In Deutschland war die Erbse, wie auch die Linse, neben Getreide (Einkorn, Emmer, Gerste) das Grundnahrungsmittel der ältesten Ackerbauern, den Bandkeramikern. (Anm.: Die Mischung von Getreide und Hülsenfrüchte ist ernährungsphysiologisch sehr günstig - die Aminosäuremuster ergänzen sich - link zu Eiweißwertigkeit -  Kofranyi).
An jeder zweiten Getreidefundstelle kommen auch Erbsen vor, die Nordgrenze war der nördliche Rand der Mittelgebirge. Aus der Mittleren Jungsteinzeit liegen anteilsmäßig wesentlich weniger Erbsenfunde vor, die Ursache dafür ist ungeklärt, lag aber möglicherweise in einer vermehrten Nutztierhaltung. In der Bronzezeit, ab etwa 1800 v. Chr., nahm der Anteil der Hülsenfrüchte und damit auch der Erbsen wieder zu. Im Altertum wurde die Erbse in Europa weit verbreitet angebaut.

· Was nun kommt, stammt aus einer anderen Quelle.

Lemma filed_action w i l :
  chain_inv g w -> curActions (st_actions (w_sama w)) !! i = Some l ->
  Action_ActionID (load_action (st_actions (w_sama w)) l) = i.
Proof.
  intros Hw Hl. destruct (inv_actions _ _ Hw) as (_ & _ & Hf). apply (Hf i l). by left.
Qed.

(** A step whose result does not matter. *)
Ltac at_inv Hw :=
  match goal with
  | |- chain_inv _ (?m _).1 =>
      let Hm := fresh in assert (preserves m) as Hm by keep_inv; exact (Hm _ Hw)
  end.

Lemma VoteTx_inv x t : preserves (VoteTx_Execute x t).
Proof.
  intros w Hw. unfold VoteTx_Execute. apply inv_bind_ok; [exact Hw|].
  intros s ? Hs _. unfold gets in Hs. injection Hs as <- <-.
  apply inv_bind_ok; [at_inv Hw|]. intros [] w1 Hperm _.
  assert (w1 = w) as ->.
  { destruct (IsRoute _ _); [by injection Hperm as <-|].
    apply bind_ok in Hperm as (? & [] & Hc & Hperm). apply check_ok in Hc as [_ ->].
    destruct (GetStakersNum _) as [[rn ?] ?]. by apply check_ok in Hperm as [_ ->]. }
  apply inv_bind_ok; [by apply get_action_inv|]. intros r w2 Hget Hw2.
  apply get_action_ok in Hget as (_ & _ & Hr). destruct r as [l|]; [|exact Hw2].
  symmetry in Hr. pose proof (filed_action w _ l Hw Hr) as Hid.
  apply inv_bind_ok; [at_inv Hw2|]. intros _ w3 _ Hw3.
  apply inv_bind_ok; [by apply unix_now_inv|]. intros now w4 _ Hw4.
  apply inv_bind_ok; [at_inv Hw4|]. intros _ w5 _ Hw5. cbv zeta.
  apply inv_bind_ok; [|by intros]. rewrite keeps_attempt_state. by apply put_new_action_inv.
Qed.

(** Changing an action through the committed pointer and filing it again. *)
Lemma refile_inv i l m w :
  Action_ActionID m = i -> curActions (st_actions (w_sama w)) !! i = Some l -> chain_inv g w ->
  chain_inv g (zoom (PutAction i l) (over (store_action l m (st_actions (w_sama w)), w_db w) w)).1.
Proof.
  intros Hid Hl Hw.
  set (op := (fun '(s, db) =>
    if decide (curActions s !! i = Some l) then PutAction i l (store_action l m s, db)
    else ((s, db), Ok tt)) : M (actionsState * DB) unit).
  assert (preserves (zoom op)) as Hop.
  { apply on_actions.
    - intros [s db] k Hk. unfold op. case_decide; [|done].
      by apply (PutAction_area i l (store_action l m s, db)).
    - intros s db Hs. unfold op. case_decide; [|done]. by apply put_stored_keeps. }
  specialize (Hop w Hw). unfold zoom, op in *. cbn [view over lens_actions] in *.
  rewrite decide_True in Hop by done. exact Hop.
Qed.

Lemma WithdrawnTx_inv x t : preserves (WithdrawnTx_Execute x t).
Proof.
  intros w Hw. unfold WithdrawnTx_Execute. apply inv_bind_ok; [exact Hw|].
  intros s ? Hs _. unfold gets in Hs. injection Hs as <- <-.
  apply inv_bind_ok; [at_inv Hw|]. intros [] w1 Hc _. apply check_ok in Hc as [_ ->].
  apply inv_bind_ok; [by apply get_action_inv|]. intros r w2 Hget Hw2.
  apply get_action_ok in Hget as (Hs2 & _ & Hr). destruct r as [l|]; [|exact Hw2].
  symmetry in Hr. pose proof (filed_action w _ l Hw Hr) as Hid. cbv zeta.
  unfold bind at 1, modify.
  apply inv_bind_ok; [|by intros]. rewrite keeps_attempt_state.
  apply refile_inv; [exact Hid|by rewrite Hs2|exact Hw2].
Qed.

Lemma RegisterTx_inv x t : preserves (RegisterTx_Execute x t).
Proof.
  unfold RegisterTx_Execute. keep_inv; by apply put_new_action_inv.
Qed.
Lemma ProposalTx_inv x t : preserves (ProposalTx_Execute x t).
Proof. unfold ProposalTx_Execute. keep_inv; by apply put_new_action_inv. Qed.

Lemma Execute_inv u t : preserves (Execute u t).
Proof.
  destruct u; cbn [Execute]; auto using SetTx_inv, TransferTx_inv, StakeTx_inv, UnStakeTx_inv,
    ClaimTx_inv, RegisterTx_inv, RefreshTx_inv, AddUserTx_inv, GovernTx_inv, VoteTx_inv,
    WithdrawnTx_inv, ProofTx_inv, ProposalTx_inv.
Qed.
#[local] Hint Resolve Execute_inv : inv.
Lemma Transaction_Execute_inv tx b c : preserves (Transaction_Execute tx g b c).
Proof. unfold Transaction_Execute. keep_inv. Qed.
End transactions.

Bis ins 17. Jahrhundert wurde die Erbse als Trockengemüse verwendet und im Allgemeinen als Mus gegessen. Erst ab dem 16. Jahrhundert wurden Sorten gezüchtet, die man unreif, grün und mit der Hülse essen konnte. Zu Beginn waren diese Erbsen sehr teuer und in höfischen Küchen sehr beliebt. Die Trockenerbsen wurden jedoch erst durch die modernen Konservierungstechniken (Konserven, Tiefkühlen) vom Speisezettel verdrängt, erleben aber im Rahmen der Vollwertküche wieder eine kleine Renaissance.

Zur Biologie und Landwirtschaft der Erbsen

Die Erbsen wachsen als einjährige, krautige Pflanzen meist mit Blattranken kletternd. Die lang elliptische, abgeflachte Hülsenfrucht enthält viele kugelige Samen – die Erbsen. Die bekannteste Sorte ist die Gartenerbse (Speiseerbse) (Pisum sativum), sie wird weltweit in den gemäßigten Zonen angebaut.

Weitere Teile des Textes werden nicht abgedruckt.